The insured’s evidence was unlike, for example, that in Garcia v. First Community Insurance Co., 241 So. 3d 254, 257-58 (Fla. 3d DCA 2018), where the insured successfully opposed summary judgment by submitting an engineering report explaining that the dynamic force of the winds caused an opening in the roof by uplifting and debonding the shingles, causing damage to the underlayment through which rain was able to enter. See also Ortega v. Citizens Prop. Ins. Corp., 257 So. 3d 1171, 1172-73 (Fla. 3d DCA 2018) (finding issue of material fact where deposition testimony stated that a tree branch went through the roof, creating a huge hole, and affidavit of general contractor and engineer attested to uplift damage to roof from windstorm which allowed water to enter); Frederick v. Citizens Prop. Ins. Corp., 45 Fla. L. Weekly D2750 (Fla. 3d DCA Dec. 9, 2020) (finding insured met burden of showing existence of triable issue by relying on affidavit, inspection report, and deposition of general contractor who concluded that roof leaks resulted from micro fissures in the roof caused by strong wind gusts and wind-driven rain).
With respect to her plumbing leak claim, the insured argues that the trial court erred in applying the Water Damage Exclusion Endorsement because it conflicts with the Specific Provisions for Florida endorsement, creating an ambiguity in the policy. She further argues that the ambiguity should be construed in her favor to provide coverage.

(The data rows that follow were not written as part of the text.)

(* ===== verification/Number.v ===== *)
(** * Numbers: [gafq_Number], [int] conversions and the [gafqi_num*] macros

    [gafqconf.h] configures [gafq_Number] as [double].  A double is an IEEE
    binary64 datum, modelled by the Standard Library's [spec_float] with
    precision 53 and exponent bound 1024: the arithmetic is executable and
    rounds to nearest even.  The payload of a NaN is not represented.

    [cast_num] is the C conversion [int -> double], [gafq_number2int] the
    conversion [double -> int] of the portable branch of [gafqconf.h]
    (truncation; the value of an out-of-range conversion is the x86-64
    "integer indefinite" INT_MIN).  [num_bits]/[num_of_bits] are the memory
    representation used by [hashnum] (gtable.c) and by the dump format. *)

From Stdlib Require Import SpecFloat.
From S2P Require Import Prelude.

Definition gafq_Number : Type := spec_float.

Definition prec : Z := 53.
Definition emax : Z := 1024.

Definition gafqi_numadd (a b : gafq_Number) : gafq_Number := SFadd prec emax a b.
Definition gafqi_numsub (a b : gafq_Number) : gafq_Number := SFsub prec emax a b.
Definition gafqi_nummul (a b : gafq_Number) : gafq_Number := SFmul prec emax a b.
Definition gafqi_numdiv (a b : gafq_Number) : gafq_Number := SFdiv prec emax a b.
Definition gafqi_numunm (a : gafq_Number) : gafq_Number := SFopp a.
Definition gafqi_numeq (a b : gafq_Number) : bool := SFeqb a b.
Definition gafqi_numlt (a b : gafq_Number) : bool := SFltb a b.
Definition gafqi_numle (a b : gafq_Number) : bool := SFleb a b.
Definition gafqi_numisnan (a : gafq_Number) : bool := negb (gafqi_numeq a a).

(** [floor] of <math.h> *)
Definition num_floor (a : gafq_Number) : gafq_Number :=
  match a with
  | S754_finite s m e =>
      if 0 <=? e then a
      else
        let d := 2 ^ (- e) in
        let z := if s then - ((Zpos m + d - 1) / d) else Zpos m / d in
        binary_normalize prec emax z 0 s
  | _ => a
  end.

Definition gafqi_nummod (a b : gafq_Number) : gafq_Number :=
  gafqi_numsub a (gafqi_nummul (num_floor (gafqi_numdiv a b)) b).

(** [cast_num(i)] for an [int] [i] *)
Definition cast_num (i : Z) : gafq_Number :=
  match i with
  | Z0 => S754_zero false
  | Zpos p => S754_finite false (Z.to_pos (Z.shiftl (Zpos p) (52 - Z.log2 (Zpos p))))
                          (Z.log2 (Zpos p) - 52)
  | Zneg p => S754_finite true (Z.to_pos (Z.shiftl (Zpos p) (52 - Z.log2 (Zpos p))))
                          (Z.log2 (Zpos p) - 52)
  end.

Definition num_trunc (a : gafq_Number) : option Z :=
  match a with
  | S754_zero _ => Some 0
  | S754_finite s m e =>
      let v := if 0 <=? e then Zpos m * 2 ^ e else Zpos m / 2 ^ (- e) in
      Some (if s then - v else v)
  | _ => None
  end.

(** [gafq_number2int(i,d)]: [(i)=(int)(d)] *)
Definition gafq_number2int (a : gafq_Number) : Z :=
  match num_trunc a with
  | Some v => if (INT_MIN <=? v) && (v <=? INT_MAX) then v else INT_MIN
  | None => INT_MIN
  end.

(** The eight bytes of a double as one 64-bit number. *)
Definition num_bits (a : gafq_Number) : Z :=
  let sg (s : bool) := if s then 2 ^ 63 else 0 in
  match a with
  | S754_zero s => sg s
  | S754_infinity s => sg s + 2047 * 2 ^ 52
  | S754_nan => 2047 * 2 ^ 52 + 2 ^ 51
  | S754_finite s m e =>
      if Zpos m <? 2 ^ 52 then sg s + Zpos m
      else sg s + (e + 1075) * 2 ^ 52 + (Zpos m - 2 ^ 52)
  end.

Definition num_of_bits (z : Z) : gafq_Number :=
  let s := 2 ^ 63 <=? z in
  let E := (z / 2 ^ 52) mod 2048 in
  let M := z mod 2 ^ 52 in
  if E =? 0 then
    match M with Zpos m => S754_finite s m (-1074) | _ => S754_zero s end
  else if E =? 2047 then
    if M =? 0 then S754_infinity s else S754_nan
  else S754_finite s (Z.to_pos (M + 2 ^ 52)) (E - 1075).

(** A datum that a [double] can hold. *)
Definition num_valid (a : gafq_Number) : bool := valid_binary prec emax a.

#[export] Instance spec_float_eq_dec : EqDecision spec_float.
Proof. solve_decision. Defined.

(** ** Equality of numbers *)

Lemma numeq_inv a b :
  gafqi_numeq a b = true ->
  a = b \/ exists s t, a = S754_zero s /\ b = S754_zero t.
Proof.
  unfold gafqi_numeq, SFeqb.
  destruct a as [s|s| |s m e], b as [t|t| |t m' e']; simpl; try discriminate;
    try (destruct s; discriminate); try (destruct t; discriminate); eauto.
  - destruct s, t; try discriminate; auto.
  - change (Pos.compare_cont Eq m m') with (Pos.compare m m').
    destruct s, t; try discriminate;
      (destruct (Z.compare_spec e e'); try discriminate; subst);
      destruct (Pos.compare_spec m m'); simpl; try discriminate; subst; auto.
Qed.

Lemma numeq_refl a : a <> S754_nan -> gafqi_numeq a a = true.
Proof.
  unfold gafqi_numeq, SFeqb.
  destruct a as [s|s| |s m e]; simpl; try congruence; try (now destruct s).
  change (Pos.compare_cont Eq m m) with (Pos.compare m m).
  rewrite Z.compare_refl, Pos.compare_refl. now destruct s.
Qed.

Lemma numisnan_spec a : gafqi_numisnan a = true <-> a = S754_nan.
Proof.
  unfold gafqi_numisnan. split.
  - destruct (decide (a = S754_nan)) as [|H]; [done|]. now rewrite numeq_refl.
  - now intros ->.
Qed.

Lemma numeq_not_nan a b : gafqi_numeq a b = true -> a <> S754_nan /\ b <> S754_nan.
Proof. intros H. destruct a, b; try discriminate; split; discriminate. Qed.

Lemma numeq_sym a b : gafqi_numeq a b = gafqi_numeq b a.
Proof.
  destruct (gafqi_numeq a b) eqn:E.
  - pose proof (numeq_not_nan _ _ E) as [_ Hb].
    destruct (numeq_inv _ _ E) as [->|(s & t & -> & ->)]; [|done].
    now rewrite numeq_refl.
  - destruct (gafqi_numeq b a) eqn:E'; [|done].
    pose proof (numeq_not_nan _ _ E') as [Hb _].
    destruct (numeq_inv _ _ E') as [->|(s & t & -> & ->)]; [|done].
    rewrite numeq_refl in E; done.
Qed.

Lemma numeq_trans a b c :
  gafqi_numeq a b = true -> gafqi_numeq b c = true -> gafqi_numeq a c = true.
Proof.
  intros H1 H2.
  destruct (numeq_inv _ _ H1) as [->|(s & t & -> & ->)]; [done|].
  destruct (numeq_inv _ _ H2) as [<-|(s' & t' & E & ->)]; [done|].
  now inversion E.
Qed.

(** ** [int] conversions *)

Lemma shiftl_mantissa p :
  Z.log2 (Zpos p) <= 52 ->
  0 < Z.shiftl (Zpos p) (52 - Z.log2 (Zpos p)).
Proof. intros H. rewrite Z.shiftl_mul_pow2 by lia. nia. Qed.

Lemma int_log2 p : Zpos p <= 2147483648 -> 0 <= Z.log2 (Zpos p) <= 31.
Proof.
  intros H. split; [apply Z.log2_nonneg|].
  change 31 with (Z.log2 2147483648). now apply Z.log2_le_mono.
Qed.

Lemma trunc_shifted p :
  Zpos p <= 2147483648 ->
  num_trunc (cast_num (Zpos p)) = Some (Zpos p) /\
  num_trunc (cast_num (Zneg p)) = Some (Zneg p).
Proof.
  intros H. pose proof (int_log2 p H) as Hl.
  unfold cast_num, num_trunc.
  pose proof (shiftl_mantissa p ltac:(lia)) as Hpos.
  rewrite Z2Pos.id by done.
  destruct (Z.leb_spec 0 (Z.log2 (Zpos p) - 52)); [lia|].
  rewrite Z.shiftl_mul_pow2 by lia.
  replace (- (Z.log2 (Zpos p) - 52)) with (52 - Z.log2 (Zpos p)) by lia.
  rewrite Z.div_mul by (apply Z.pow_nonzero; lia).
  split; do 2 f_equal; lia.
Qed.

(** [int -> double -> int] is the identity on every [int]. *)
Lemma number2int_cast i : int_range i -> gafq_number2int (cast_num i) = i.
Proof.
  unfold int_range, INT_MIN, INT_MAX. intros H. unfold gafq_number2int.
  assert (num_trunc (cast_num i) = Some i) as ->.
  { destruct i as [|p|p]; [done| |]; apply trunc_shifted; lia. }
  unfold INT_MIN, INT_MAX.
  destruct (Z.leb_spec (-2147483648) i), (Z.leb_spec i 2147483647); simpl; lia.
Qed.

Lemma number2int_range a : int_range (gafq_number2int a).
Proof.
  unfold gafq_number2int, int_range. destruct (num_trunc a) as [v|];
    [|unfold INT_MIN, INT_MAX; lia].
  destruct (Z.leb_spec INT_MIN v), (Z.leb_spec v INT_MAX); simpl;
    unfold INT_MIN, INT_MAX in *; lia.
Qed.

Lemma cast_num_not_nan i : cast_num i <> S754_nan.
Proof. destruct i; discriminate. Qed.

(** Distinct [int]s are distinct numbers. *)
Lemma cast_num_inj i j :
  int_range i -> int_range j ->
  gafqi_numeq (cast_num i) (cast_num j) = true -> i = j.
Proof.
  intros Hi Hj H. destruct (numeq_inv _ _ H) as [E|(s & t & E1 & E2)].
  - rewrite <- (number2int_cast i), <- (number2int_cast j) by done. now f_equal.
  - destruct i, j; try discriminate. done.
Qed.

Lemma numeq_cast i : gafqi_numeq (cast_num i) (cast_num i) = true.
Proof. apply numeq_refl, cast_num_not_nan. Qed.

(** ** The memory representation *)

Lemma digits2_pos_log2 p : Zpos (digits2_pos p) = Z.log2 (Zpos p) + 1.
Proof.
  induction p as [p IH|p IH|]; [..|done]; simpl digits2_pos; rewrite Pos2Z.inj_succ, IH.
  - change (Zpos p~1) with (2 * Zpos p + 1). rewrite Z.log2_succ_double; lia.
  - change (Zpos p~0) with (2 * Zpos p). rewrite Z.log2_double; lia.
Qed.

(** A finite datum is normal (53-bit mantissa) or subnormal. *)
Lemma num_valid_finite s m e :
  num_valid (S754_finite s m e) = true ->
  (2 ^ 52 <= Zpos m < 2 ^ 53 /\ -1074 <= e <= 971) \/ (Zpos m < 2 ^ 52 /\ e = -1074).
Proof.
  unfold num_valid, valid_binary, bounded, canonical_mantissa, fexp, emin, prec, emax.
  rewrite digits2_pos_log2. intros [H1%Z.eqb_eq H2%Z.leb_le]%andb_prop.
  destruct (Z.log2_spec (Zpos m)) as [Hl Hu]; [lia|].
  destruct (Z_lt_le_dec (Z.log2 (Zpos m)) 52) as [L|L].
  - right. split; [|lia]. eapply Z.lt_le_trans; [exact Hu|]. apply Z.pow_le_mono_r; lia.
  - left. assert (Z.log2 (Zpos m) = 52) as E by lia. rewrite E in *.
    split; [split|]; simpl in *; lia.
Qed.

Lemma num_bits_range a : num_valid a = true -> 0 <= num_bits a < 2 ^ 64.
Proof.
  destruct a as [s|s| |s m e]; intros H; try (destruct s; simpl; lia); [simpl; lia|].
  apply num_valid_finite in H. unfold num_bits.
  destruct (Z.ltb_spec (Zpos m) (2 ^ 52)); destruct s; lia.
Qed.

(** The two halves of a 64-bit double, with the sign, exponent and fraction. *)
Lemma num_of_bits_fields (s : bool) E M :
  0 <= E < 2048 -> 0 <= M < 2 ^ 52 ->
  num_of_bits ((if s then 2 ^ 63 else 0) + E * 2 ^ 52 + M) =
  if E =? 0 then match M with Zpos m => S754_finite s m (-1074) | _ => S754_zero s end
  else if E =? 2047 then if M =? 0 then S754_infinity s else S754_nan
  else S754_finite s (Z.to_pos (M + 2 ^ 52)) (E - 1075).
Proof.
  intros HE HM. unfold num_of_bits.
  set (z := (if s then 2 ^ 63 else 0) + E * 2 ^ 52 + M).
  assert (z = ((if s then 2048 else 0) + E) * 2 ^ 52 + M) as Hz by (subst z; destruct s; lia).
  assert ((2 ^ 63 <=? z) = s) as ->.
  { destruct (Z.leb_spec (2 ^ 63) z); subst z; destruct s; lia. }
  assert (z mod 2 ^ 52 = M) as ->.
  { rewrite Hz, Z.add_comm, Z.mod_add by lia. now apply Z.mod_small. }
  assert ((z / 2 ^ 52) mod 2048 = E) as ->.
  { rewrite Hz, Z.div_add_l, Z.div_small, Z.add_0_r by lia.
    destruct s; [|now apply Z.mod_small].
    replace (2048 + E) with (E + 1 * 2048) by lia.
    rewrite Z.mod_add by lia. now apply Z.mod_small. }
  reflexivity.
Qed.

(** Reading the eight bytes of a double gives the double back. *)
Lemma num_of_bits_bits a : num_valid a = true -> num_of_bits (num_bits a) = a.
Proof.
  destruct a as [s|s| |s m e]; intros H; try (destruct s; reflexivity); [reflexivity|].
  apply num_valid_finite in H. unfold num_bits.
  destruct (Z.ltb_spec (Zpos m) (2 ^ 52)) as [L|L].
  - assert (e = -1074) as -> by lia.
    transitivity (num_of_bits ((if s then 2 ^ 63 else 0) + 0 * 2 ^ 52 + Zpos m));
      [f_equal; lia|].
    now rewrite num_of_bits_fields by lia.
  - rewrite num_of_bits_fields by lia.
    destruct (Z.eqb_spec (e + 1075) 0); [lia|].
    destruct (Z.eqb_spec (e + 1075) 2047); [lia|].
    f_equal; [|lia]. replace (Zpos m - 2 ^ 52 + 2 ^ 52) with (Zpos m) by lia. done.
Qed.

(** What is read from eight arbitrary bytes is a double. *)
Lemma num_of_bits_valid z : num_valid (num_of_bits z) = true.
Proof.
  unfold num_of_bits.
  pose proof (Z.mod_pos_bound z (2 ^ 52) ltac:(lia)) as HM.
  pose proof (Z.mod_pos_bound (z / 2 ^ 52) 2048 ltac:(lia)) as HE.
  set (M := z mod 2 ^ 52) in *. set (E := (z / 2 ^ 52) mod 2048) in *.
  assert (forall s m e, (2 ^ 52 <= Zpos m < 2 ^ 53 /\ -1074 <= e <= 971) \/
                        (Zpos m < 2 ^ 52 /\ e = -1074) ->
          num_valid (S754_finite s m e) = true) as Hfin.
  { intros s m e H. unfold num_valid, valid_binary, bounded, canonical_mantissa, fexp, emin, prec, emax.
    rewrite digits2_pos_log2. destruct H as [[Hm He]|[Hm ->]].
    - assert (Z.log2 (Zpos m) = 52) as -> by (apply Z.log2_unique; lia).
      apply andb_true_intro. split; [apply Z.eqb_eq|apply Z.leb_le]; lia.
    - assert (Z.log2 (Zpos m) < 52) by (apply Z.log2_lt_pow2; lia).
      apply andb_true_intro. split; [apply Z.eqb_eq|apply Z.leb_le]; lia. }
  destruct (Z.eqb_spec E 0).
  - destruct M eqn:EM; try done. apply Hfin. right. lia.
  - destruct (Z.eqb_spec E 2047); [destruct (M =? 0); done|].
    apply Hfin. left. rewrite Z2Pos.id by lia. lia.
Qed.

(** Every [int] is a double. *)
Lemma cast_num_valid i : int_range i -> num_valid (cast_num i) = true.
Proof.
  unfold int_range, INT_MIN, INT_MAX. intros H.
  assert (forall p, Zpos p <= 2147483648 ->
    bounded prec emax (Z.to_pos (Z.shiftl (Zpos p) (52 - Z.log2 (Zpos p)))) (Z.log2 (Zpos p) - 52)
    = true) as Hp.
  { intros p Hp. pose proof (int_log2 p Hp). pose proof (shiftl_mantissa p ltac:(lia)) as Hs.
    unfold bounded, canonical_mantissa, fexp, emin, prec, emax.
    rewrite digits2_pos_log2, Z2Pos.id by done. rewrite Z.log2_shiftl by lia.
    apply andb_true_intro. split; [apply Z.eqb_eq|apply Z.leb_le]; lia. }
  destruct i as [|p|p]; [done| |]; apply Hp; lia.
Qed.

“[W]e rely upon the rule of construction requiring courts to read provisions of a contract harmoniously in order to give effect to all portions thereof.” Homestead v. Johnson, 760 So. 2d 80, 84 (Fla. 2000). “[A]n interpretation which gives a reasonable, lawful, and effective meaning to all its terms is preferred to an interpretation which leaves a part of the contract unreasonable, unlawful or of no effect.” Raytheon Subsidiary Support Co. v. Crouch, 548 So. 2d 781, 783 (Fla. 4th DCA 1989).
We find there is no ambiguity in the policy. The Water Damage Exclusion Endorsement and the Special Provisions endorsement both stated that they replace the Water Damage exclusion in the original policy. Additionally, there is no conflict between the two endorsements as the first three subsections are virtually identical in each endorsement. The Special Provisions endorsement includes two additional exclusions that supplement, and do not conflict with, the first three exclusions.
The insured alleges that the Special Provisions endorsement went into effect after the Water Damage Exclusion Endorsement. The insured suggests that because that the Water Damage Exclusion Endorsement is older, the newer water damage definition in the Special Provisions endorsement should apply. However, which endorsement came first, in this case, is irrelevant. Nothing in the second endorsement, the Special Provisions endorsement, suggests it was intended to supplant the first endorsement, the Water Damage Exclusion Endorsement. Rather, both endorsements replaced the Water Damage exclusion clause in the original policy. The use of two separate endorsement forms can be explained because one was intended for use in many states, whereas the other was specific to Florida, a practice that insurers commonly employ. See Fla. Peninsula Ins. Co. v. Cespedes, 161 So. 3d 581, 587 (Fla. 2d DCA 2014) (Altenbernd, J., concurring in part and dissenting in part).
Because there is no conflict between the endorsements, the trial court properly gave effect to subsection (4) of the Water Damage Exclusion Endorsement, which excluded the plumbing leak from coverage.
In conclusion, because there were no issues of material fact on the hurricane damage claim and no ambiguity in the policy as to the plumbing leak claim, we affirm the final summary judgment.